Chemical engineering alum Daniel Roxbury '07 '12 PhD has received an NSF Faculty Early Career and Development (CAREER) award to pursue a brand-new approach to subcellular spectral imaging.
As an assistant professor of chemical engineering at the University of Rhode Island, Roxbury is developing a strategy to deploy infinitesimal nanotubes within live cells as a way to gather important molecular information. The nanotubes, which are over 100,000 times smaller than the width of a human hair, emanate light that can be manipulated to function as a sensor, providing insight into the interactions between the nanotubes and a variety of live human cells.
Roxbury and his team’s work will have applications in the detection of a variety of diseases, including nonalcoholic fatty liver disease, a precursor to hepatitis.
The CAREER program offers the most prestigious award granted by NSF in support of early-career faculty. CAREER awards are granted annually in support of junior faculty members across the U.S. who exemplify the role of teacher-scholars through outstanding research, excellent education, and the integration of education and research. Roxbury’s award provides approximately $500,000 in funding over five years.
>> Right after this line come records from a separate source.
(** ** Images whose tables are sound *)
Definition reloc_ranges (s : Image) (i : Z) : list (Z * Z) :=
  let rela := section s i in
  if get_field Section_Type rela =? eRelA then
    let symtab := section s (get_field Section_Link rela) in
    let strings := section s (get_field Section_Link symtab) in
    (fun t => (get_field Section_Offset t, get_field Section_Size t)) <$> [rela; symtab; strings]
  else [].
(** What relocation reads. *)
Definition table_ranges (s : Image) : list (Z * Z) :=
  (section_table s, section_count s * 64) :: mjoin (reloc_ranges s <$> seqZ 0 (section_count s)).
Definition links_ok (s : Image) (i : Z) : bool :=
  let rela := section s i in
  let n := section_count s in
  negb (get_field Section_Type rela =? eRelA) ||
  ((get_field Section_Info rela <? n) && (get_field Section_Link rela <? n) &&
   (get_field Section_Link (section s (get_field Section_Link rela)) <? n)).
Definition tables_ok (s : Image) : bool :=
  bytesb (m_Image s) && bytesb (m_Header s) && (Z.of_nat (length (m_Image s)) <? 2 ^ 63) &&
  (get_field Header_SectionEntrySize (m_Header s) =? 64) &&
  forallb (fun '(off, n) => off + n <=? Z.of_nat (length (m_Image s))) (table_ranges s) &&
  forallb (links_ok s) (seqZ 0 (section_count s)) &&
  match m_GotSection s with
  | Some got => (section_table s <=? got) && (got + 64 <=? section_table s + section_count s * 64)
  | None => true
  end.

Definition ranges_apart (a b : Z * Z) : bool := (a.1 + a.2 <=? b.1) || (b.1 + b.2 <=? a.1).
Definition extent_of (p : Z * list Z) : Z * Z := (p.1, Z.of_nat (length p.2)).
(** The places lie in the image and outside the tables. *)
Definition places_ok (s : Image) (ps : list (Z * list Z)) : bool :=
  forallb (fun p => (0 <=? p.1) && (p.1 + Z.of_nat (length p.2) <=? Z.of_nat (length (m_Image s))) &&
                    forallb (ranges_apart (extent_of p)) (table_ranges s)) ps.

(** ** Reading the tables while the image changes *)
Lemma until_zero_take k bs str : until_zero (take k bs) = Some str -> until_zero bs = Some str.
Proof.
  revert k str. induction bs as [|b bs IH]; intros [|k] str; cbn; try discriminate.
  destruct (b =? 0); [trivial|]. intros (t & Ht & ->)%fmap_Some. now rewrite (IH _ _ Ht).
Qed.

Section Relocate.
Variables (lookup : list Z -> Z) (s : Image).
Hypothesis Hok : tables_ok s = true.
Notation len := (Z.of_nat (length (m_Image s))).

Definition agree (bs : list Z) : Prop :=
  length bs = length (m_Image s) /\
  forall r, r ∈ table_ranges s -> forall o, 0 <= o -> r.1 <= o < r.1 + r.2 -> bs !! Z.to_nat o = m_Image s !! Z.to_nat o.
(* ===== verification/LoaderTheorems.v ===== *)
(** * The memory of a loaded program: theorems

    Frames, page tables and physical memory together: what a program finds at the addresses of its
    segments once [LoadImage] has returned. *)

From Stdlib Require Import ZArith Lia Bool.
From stdpp Require Import base gmap list numbers.
From S2P Require Import Prelude Prism PageTables PageTableProofs PageMap PageMapTheorems BitmapAllocator BitmapAllocatorProofs PhysicalMemory AddressSpace AddressSpaceProofs Posix Disk Effects ELF ExecutableProgram ProgramTheorems.

Lemma strides_length size step : 0 < step -> 0 <= size -> length (strides size step) = Z.to_nat ((size + step - 1) / step).
Proof. intros. unfold strides. now rewrite length_fmap, length_seqZ. Qed.

(** ** Segments *)
Section Segments.
Context {PM : PrismMath}.
Variables (img : Image) (base : Z).
Definition seg_load (h : list Z) : bool := get_field Program_Type h =? eLoad.
Definition seg_offset (h : list Z) : Z := get_field Program_Offset h.
Definition seg_filesz (h : list Z) : Z := get_field Program_SegmentSizeInFile h.
Definition seg_memsz (h : list Z) : Z := get_field Program_SegmentSizeInMemory h.
Definition seg_misalign (h : list Z) : Z := get_field Program_VirtualAddress h mod 4096.
Definition seg_pages (h : list Z) : Z := DivRoundUp (seg_memsz h + seg_misalign h) 4096.
(** Its first page. *)
Definition seg_page (h : list Z) : Z := get_field Program_VirtualAddress h + base - seg_misalign h.
Definition seg_end (h : list Z) : Z := seg_page h + seg_pages h * 4096.
(** The bytes of its pages. *)
Definition seg_content (h : list Z) (off : Z) : Z :=
  if decide (seg_misalign h <= off < seg_misalign h + seg_filesz h) then nth (Z.to_nat (seg_offset h + off - seg_misalign h)) (m_Image img) 0 else 0.

(** A sound segment: not empty, in the file, in the user half. *)
Definition seg_ok (h : list Z) : bool :=
  bytesb h && (negb (seg_load h) ||
   ((0 <? seg_memsz h) && (seg_filesz h <=? seg_memsz h) && (seg_offset h + seg_filesz h <=? Z.of_nat (length (m_Image img))) && (seg_end h <=? 2 ^ 47))).
Definition seg_apart (g h : list Z) : bool := negb (seg_load g) || negb (seg_load h) || (seg_end g <=? seg_page h) || (seg_end h <=? seg_page g).
(** Sound segments on pages of their own. *)
Fixpoint segments_ok (hs : list (list Z)) : bool :=
  match hs with [] => true | h :: hs => seg_ok h && forallb (seg_apart h) hs && segments_ok hs end.
Definition segment_pages (hs : list (list Z)) : nat := foldr (fun h n => (if seg_load h then Z.to_nat (seg_pages h) else 0) + n)%nat 0%nat hs.
End Segments.
(** The allocator has a run of frames for each segment. *)
Fixpoint frames_for {B} {BM : Bitmap B} {PM : PrismMath} (hs : list (list Z)) (p : PMM.State B) : bool :=
  match hs with
  | [] => true
  | h :: hs => if seg_load h then let '(phys, p) := PMM.AllocatePages p (seg_pages h) in negb (phys =? 0) && frames_for hs p else frames_for hs p
  end.

Section Loader.
Context {HH : HigherHalf} {H : Type} {TH : TableHeap H} {B : Type} {BM : Bitmap B} {PM : PrismMath}
  {T : Type} {RB : RedBlackTree T Region}.
Variables (pm : PagingMode) (gib : bool) (top hhdm : Z).
(** The direct map is linear. *)
Hypothesis direct_map_linear : forall p, 0 <= p < 2 ^ 46 -> ToHigherHalf p = p + hhdm.
Notation Machine := (Machine H B T).
Implicit Types st : Machine.
Notation CallocatePages := (CallocatePages (H:=H) (T:=T)).
Notation map_range := (map_range (B:=B) (T:=T) pm gib top).

Definition alloc st : BitmapAllocator B := PMM.s_BitmapAllocator (pmm st).
Definition used st (j : Z) : bool := GetIndex (m_PageBitmap (alloc st)) j.
Definition sees st (v : Z) : option (Z * nat) := view pm top (pageMap st) v.
(** The byte the processor reads at an address. *)
Definition user_byte st (v : Z) : option Z :=
  match sees st v with
  | Some (pte, s) => Some (byte_at (ram st) (ToHigherHalf (Address pte + v mod 2 ^ page_bits s)))
  | None => None
  end.

(** A machine that can load: page tables and allocator are sound, [n] more tables can be made, and
    the user half has no large pages. *)
Record ready (n : nat) st : Prop := {
  r_map : exists L, page_map pm top (pageMap st) L;
  r_init : PMM.s_Initialized (pmm st) = true;
  r_inv : inv (alloc st);
  r_page : m_PageSize (alloc st) = 4096;
  r_phys : page_count (alloc st) * 4096 <= 2 ^ 46;
  r_heap : can_alloc n (heap (pageMap st));
  r_small v : 0 <= v < 2 ^ 47 -> covered_at 1 (sees st v)
}.

Lemma user_level : level user_attributes = 1%nat /\ GetPageSize user_attributes = 4096.
Proof. now split. Qed.
Lemma user_native : native_size gib user_attributes.
Proof. unfold native_size. rewrite (proj2 user_level). discriminate. Qed.

(** Pages of the user half. *)
Lemma same_user_page v1 v2 : 0 <= v1 < 2 ^ 48 -> 0 <= v2 < 2 ^ 48 -> same_page pm 1 v1 v2 <-> v1 / 4096 = v2 / 4096.
Proof.
  intros H1 H2. rewrite same_page_div by (destruct pm; simpl; lia). change (2 ^ page_bits 1) with 4096.
  assert (Hs : forall v, 0 <= v < 2 ^ 48 -> wrap (page_bits (S (depth pm)) - page_bits 1) (v / 4096) = v / 4096).
  { intros v Hv. apply wrap_small. split; [apply Z.div_pos; lia|]. apply Z.div_lt_upper_bound; [lia|].
    apply Z.lt_le_trans with (2 ^ 48); [lia|]. destruct pm; vm_compute; discriminate. }
  now rewrite !Hs.
Qed.

(** A block of frames: held, mapped from the page [v] on, with these contents. *)
Record block st (v p np : Z) (content : Z -> Z) : Prop := {
  b_frames : 0 < p /\ p + np <= page_count (alloc st);
  b_used j : p <= j < p + np -> used st j = true;
  b_view off : 0 <= off < np * 4096 -> sees st (v + off) = Some (leaf (p * 4096 + off / 4096 * 4096) user_attributes, 1%nat);
  b_ram off : 0 <= off < np * 4096 -> byte_at (ram st) (p * 4096 + off + hhdm) = content off
}.

Lemma block_byte n st v p np content off : ready n st -> (4096 | v) -> block st v p np content -> 0 <= off < np * 4096 ->
  user_byte st (v + off) = Some (content off).
Proof.
  intros Hr [k ->] Hb Hoff. unfold user_byte. rewrite (b_view _ _ _ _ _ Hb off Hoff). change (2 ^ page_bits 1) with 4096.
  pose proof (b_frames _ _ _ _ _ Hb) as [H0 H1]. pose proof (r_phys _ _ Hr) as H2.
  pose proof (Z.div_mod off 4096 ltac:(lia)) as Hd. pose proof (Z.mod_pos_bound off 4096 ltac:(lia)).
  assert (0 <= off / 4096) by (apply Z.div_pos; lia).
  replace (p * 4096 + off / 4096 * 4096) with ((p + off / 4096) * 4096) by lia.
  rewrite Address_leaf by (trivial; apply mask_aligned; lia).
  rewrite (Z.add_comm (k * 4096)), Z_mod_plus_full. rewrite direct_map_linear by lia.
  rewrite <- (b_ram _ _ _ _ _ Hb off Hoff). do 2 f_equal. lia.
Qed.

(** ** Frames *)

(** What a call that hands out the frames [p .. p + np), zeroed, leaves alone. *)
Record framed st st' (p np : Z) : Prop := {
  f_map : pageMap st' = pageMap st;
  f_count : page_count (alloc st') = page_count (alloc st);
  f_frames : 0 < p /\ p + np <= page_count (alloc st);
  f_used j : 0 <= j < page_count (alloc st) -> used st' j = if decide (p <= j < p + np) then true else used st j;
  f_free j : p <= j < p + np -> used st j = false;
  f_zero off : 0 <= off < np * 4096 -> byte_at (ram st') (p * 4096 + off + hhdm) = 0;
  f_ram x : ~ p * 4096 + hhdm <= x < (p + np) * 4096 + hhdm -> byte_at (ram st') x = byte_at (ram st) x
}.

Lemma CallocatePages_run n st np : ready n st -> 0 < np -> (PMM.AllocatePages (pmm st) np).1 <> 0 ->
  exists st' p, CallocatePages np st = Ret st' (p * 4096) /\ framed st st' p np /\ ready n st'
  /\ pmm st' = (PMM.AllocatePages (pmm st) np).2.
Proof.
  intros Hr Hnp Hne. unfold ExecutableProgram.CallocatePages. rewrite get_ret.
  destruct (PMM.AllocatePages (pmm st) np) as [phys p'] eqn:Ea. cbn [fst snd] in *. rewrite update_ret. cbn [with_pmm].
  destruct (Z.eqb_spec phys 0); [contradiction|].
  unfold PMM.AllocatePages in Ea. rewrite (r_init _ _ Hr) in Ea. cbn [negb] in Ea.
  fold (alloc st) in Ea. destruct (AllocatePages (alloc st) np) as [q a] eqn:Eb. injection Ea as -> <-.
  destruct (AllocatePages_spec _ _ _ _ (r_inv _ _ Hr) Hnp Eb) as [Hinv [(-> & _)|(p & Hphys & Hp & Hrun & Hset & _)]]; [contradiction|].
  destruct Hset as (_ & Hpe & Hg & Ht & Hz & _). assert (Hc : page_count a = page_count (alloc st)) by (unfold page_count; now rewrite Ht, Hz). rewrite (r_page _ _ Hr) in *.
  pose proof (r_phys _ _ Hr) as Hph. rewrite update_ret.
  eexists _, p. split; [unfold mret, M_ret; subst phys; reflexivity|]. split; [|split; [|reflexivity]].
  - split; cbn [pageMap with_ram with_pmm ram]; unfold alloc, used; cbn [pmm with_ram with_pmm PMM.s_BitmapAllocator]; trivial; try lia.
    + now split.
    + intros off Hoff. subst phys. rewrite direct_map_linear, ram_byte_write by lia. rewrite length_replicate. destruct (decide _); [|lia].
      rewrite lookup_replicate_2 by lia. reflexivity.
    + intros x Hx. subst phys. rewrite direct_map_linear, ram_byte_write by lia. rewrite length_replicate. destruct (decide _); [lia|reflexivity].
  - destruct Hr as [H1 H2 H3 H4 H5 H6 H7]. split; cbn [pageMap with_ram with_pmm]; unfold alloc; cbn [pmm with_ram with_pmm PMM.s_BitmapAllocator PMM.s_Initialized]; trivial.
    rewrite Hc. exact H5.
Qed.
The award is well deserved, says Anand Jagota, professor and founding chair of the Lehigh’s Department of Bioengineering department and one of Roxbury’s academic advisers during his time in the Rossin College. “At Lehigh, he excelled both in carrying out careful and painstaking experimental work but also in large-scale difficult numerical simulations. The quality and quantity of his output was excellent.”
Jagota says this award recognizes Roxbury’s creative ideas and will further his contributions in applying novel optical techniques to problems involving interaction of nanomaterials with living cells and tissue.
Similarly, chemical and biomolecular engineering professor Jeetain Mittal, who also advised Roxbury at Lehigh, says he’s impressed by what he has accomplished in the field of biomedical research in such a short time.
“His group's recent results on the importance of oligonucleotide length in the cellular uptake of DNA-wrapped single-walled carbon nanotubes provide much needed fundamental understanding,” Mittal says. “The support from the NSF CAREER award should allow Dan to continue his research efforts at a high level.”